Details
Attavante degli Attavanti (1452-1525)
CENSING OF CHALICE AND PATEN, initial cut from a manuscript made for Pope Leo X [Florence, c. 1520]
A striking fragment of what would once have been an imposing and sumptuous manuscript produced for Pope Leo X, illuminated by Vante di Gabriello di Vante Attavanti, also known as Attavante degli Attavanti.

‘The most famous and most representative artist of Italian miniature painting’ (M. Bollati, Dizionario Biografico dei Miniatori Italiani, 2004, pp. 975-979), Attavante’s elegant, expressive style was influenced by the work of Domenico Ghirlandaio and Antonio Pollaiuolo. His first recorded work, dated 1483, is a missal produced for Thomas James, bishop of Dol-de-Bretagne. He would go on to produce several manuscripts for Matthias Corvinus, King of Hungary and the Medici family, among whom Pope Leo X, or Giovanni di Lorenzo de' Medici, a notable patron of the arts under whose reign significant progress was made in the rebuilding of St Peter’s Basilica and redevelopment of the Vatican rooms.

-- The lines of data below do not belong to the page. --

(** * A shallow embedding of the ai-candyshop agent tools

    The development models, after the Python sources:
    - [json.loads] (CPython's C scanner: [scan_once_unicode],
      [scanstring_unicode], [_match_number_unicode], [_parse_object_unicode],
      [_parse_array_unicode]) and [json.dumps] ([encode_basestring] and the
      iterencode layout, with and without [indent]);
    - the two JSON-extraction heuristics [extract_json_from_response]
      (research_exa.py) and [extract_json_from_text] (thinking_ReAct.py),
      together with the [re.search] semantics of the regexes they use;
    - the ReAct loop [run_gemini_simulation] (thinking_ReAct.py);
    - the page joining of pdf2md.py [main];
    - [save_research] / [load_research] (research_exa.py);
    - [process_path] of merge_codebase_context.py.

    Python [str] values are lists of code points ([N]). *)

From Stdlib Require Import List NArith ZArith Arith Lia Bool Ascii Permutation Sorting.Sorted.
From Stdlib Require String.
Import (notations) String.
Import ListNotations.
Set Warnings "-register-all".

Definition pystr := list N.

(** A Rocq string literal read as a Python [str] (ASCII only). *)
Definition str (s : String.string) : pystr := map N_of_ascii (String.list_ascii_of_string s).

Local Open Scope string_scope.
Local Open Scope N_scope.
Local Open Scope list_scope.

(** ** Character classes *)

(** [str.isspace] / [str.strip] / the [\s] class of [re] on [str]
    patterns ([Py_UNICODE_ISSPACE]). *)
Definition py_isspace (c : N) : bool :=
  ((9 <=? c) && (c <=? 13)) || ((28 <=? c) && (c <=? 32)) ||
  (c =? 133) || (c =? 160) || (c =? 5760) ||
  ((8192 <=? c) && (c <=? 8202)) || (c =? 8232) || (c =? 8233) ||
  (c =? 8239) || (c =? 8287) || (c =? 12288).

(** [json.decoder.WHITESPACE] = [[ \t\n\r]]. *)
Definition is_json_ws (c : N) : bool :=
  (c =? 32) || (c =? 9) || (c =? 10) || (c =? 13).

Definition is_digit (c : N) : bool := (48 <=? c) && (c <=? 57).

(** [str.strip()] *)
Fixpoint lstrip (s : pystr) : pystr :=
  match s with
  | c :: s' => if py_isspace c then lstrip s' else s
  | [] => []
  end.

Definition py_strip (s : pystr) : pystr := rev (lstrip (rev (lstrip s))).

Fixpoint starts_with (w s : pystr) : bool :=
  match w, s with
  | [], _ => true
  | a :: w', b :: s' => (a =? b) && starts_with w' s'
  | _ :: _, [] => false
  end.

Definition is_empty {A} (l : list A) : bool :=
  match l with [] => true | _ => false end.
(** * Detonation-property scripts: a shallow embedding

    The repository holds three Python scripts (DetProperties.py,
    demo_CJstate.py, ZNDDetPostShock.py).  Each is one flat procedure that
    builds a fuel/air composition, calls Cantera and the Shock and
    Detonation Toolbox, derives a few scalars by plain arithmetic, prints
    them and (for two of the scripts) plots result arrays.

    Numbers are modelled as the interpreter has them: Python [int] as [Z],
    Python [float] and numpy [float64] as IEEE-754 binary64 ([PrimFloat]),
    numpy [int64] as [Z] with its wrap-around.  Arithmetic on floats is the
    binary64 operation, division included: a zero divisor gives an
    infinity or a NaN, as it does for the numpy scalars the solvers
    return.  The external libraries are a record of state-passing
    functions ([Library]); a call may raise, and a script is a computation
    in a writer/error monad whose log is the sequence of library calls,
    console lines and plotting calls it makes. *)

From Stdlib Require Import ZArith List String Ascii Floats Uint63 QArith Qabs Lia Bool.
From Stdlib Require Import DecimalString.
From stdpp Require Import base list.
Import ListNotations.

#[local] Set Warnings "-inexact-float".

Local Open Scope string_scope.
Local Open Scope Z_scope.

(** ** Python numbers *)

Module Py.

(** An [int] or a [float], as a value handed to a library or to [print]. *)
Inductive number :=
| Int (z : Z)
| Float (x : float).

(** [float(z)] for an integer of magnitude below 2^63. *)
Definition of_int (z : Z) : float :=
  if z <? 0 then PrimFloat.opp (PrimFloat.of_uint63 (Uint63.of_Z (- z)))
  else PrimFloat.of_uint63 (Uint63.of_Z z).

(** numpy [int64] arithmetic wraps modulo 2^64 into [-2^63, 2^63). *)
Definition int64_wrap (z : Z) : Z :=
  if (-9223372036854775808 <=? z) && (z <? 9223372036854775808) then z
  else (z + 9223372036854775808) mod 18446744073709551616
       - 9223372036854775808.

(** [x > y] on floats; false when either side is NaN. *)
Definition gt (x y : float) : bool := PrimFloat.ltb y x.

(** The rational a finite binary64 value stands for exactly. *)
Definition SF2Q (s : spec_float) : option Q :=
  match s with
  | S754_zero _ => Some 0%Q
  | S754_finite sg m e =>
      Some ((if sg then - inject_Z (Z.pos m) else inject_Z (Z.pos m))
            * Qpower 2 e)%Q
  | S754_infinity _ | S754_nan => None
  end.

Definition to_Q (x : float) : option Q := SF2Q (Prim2SF x).

(** [|a - b| <= eps] on exact values; false when one is not finite. *)
Definition Qclose (eps : Q) (a b : option Q) : bool :=
  match a, b with
  | Some a, Some b => Qle_bool (Qabs (a - b)) eps
  | _, _ => false
  end.

(** [str(z)] for an [int]. *)
Definition str (z : Z) : string :=
  DecimalString.NilZero.string_of_int (Z.to_int z).

(** The line feed of a ['\n'] escape. *)
Definition nl : string := String (ascii_of_nat 10) EmptyString.

End Py.

Import Py.

(** ** numpy arrays, as lists *)

Module Np.

Fixpoint arange_from (start : Z) (len : nat) : list Z :=
    match len with
    | O => []
    | S len' => start :: arange_from (start + 1) len'
    end.

(** [np.arange(n)]: the [int64] values 0, 1, ..., n-1. *)
Definition arange (n : Z) : list Z := arange_from 0 (Z.to_nat n).

(** [np.linspace(start, stop, num)] for float endpoints and [num > 1]:
    [i * step + start] with [step = (stop - start) / (num - 1)], the last
    entry overwritten with [stop]. *)
Definition linspace (start stop : float) (num : Z) : list float :=
  let step := ((stop - start) / of_int (num - 1))%float in
  let y := map (fun i => (of_int i * step + start)%float) (arange num) in
  if 1 <? num then <[Z.to_nat (num - 1) := stop]> y else y.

The present cutting is closely associated with the Preparation for Mass of Pope Leo X, illuminated by Attavante and dated 1520 (New York, Pierpont Morgan Library, Ms H.6). Two sister cuttings can be found in Poughkeepsie, Vassar College Library Special Collections (Series II, Item 40-41) and another in the Wildenstein collection at the Musée Marmottan, Paris (all three with priests at the altar and the same red-cloth wall hangings and leaded windows). On the subject, see P. Kidd, 'New Cuttings From a Missal of Leo X Illuminated by Attavante c. 1520 [Part I]', Medieval Manuscripts Provenance.

Provenance:
•POPE LEO X (1475-1521), born Giovanni di Lorenzo de' Medici, and son of Lorenzo il Magnifico: the red-cloth wall hanging behind the altar bears his device — a diamond ring with three feathers and the letter 'N' — in gold.
•Very likely in the Abate Celotti sale at Christie's, 26 May 1825, and purchased by William Young Ottley (1771–1836), Keeper of the Department of Prints and Drawings at the British Museum. Lots 219 and 220 in his 1838 sale were described as follows: '219: A sheet — Christ, with Emblems of the Passion, and seven small miniatures of Priests officiating at the Altar, enclosed in pieces of Border, with the Arms of Leo X; 220: Seven similar pieces of priests at the Altar'.
•Private collection, London.

85 x 75mm. Verso with three lines of text in red.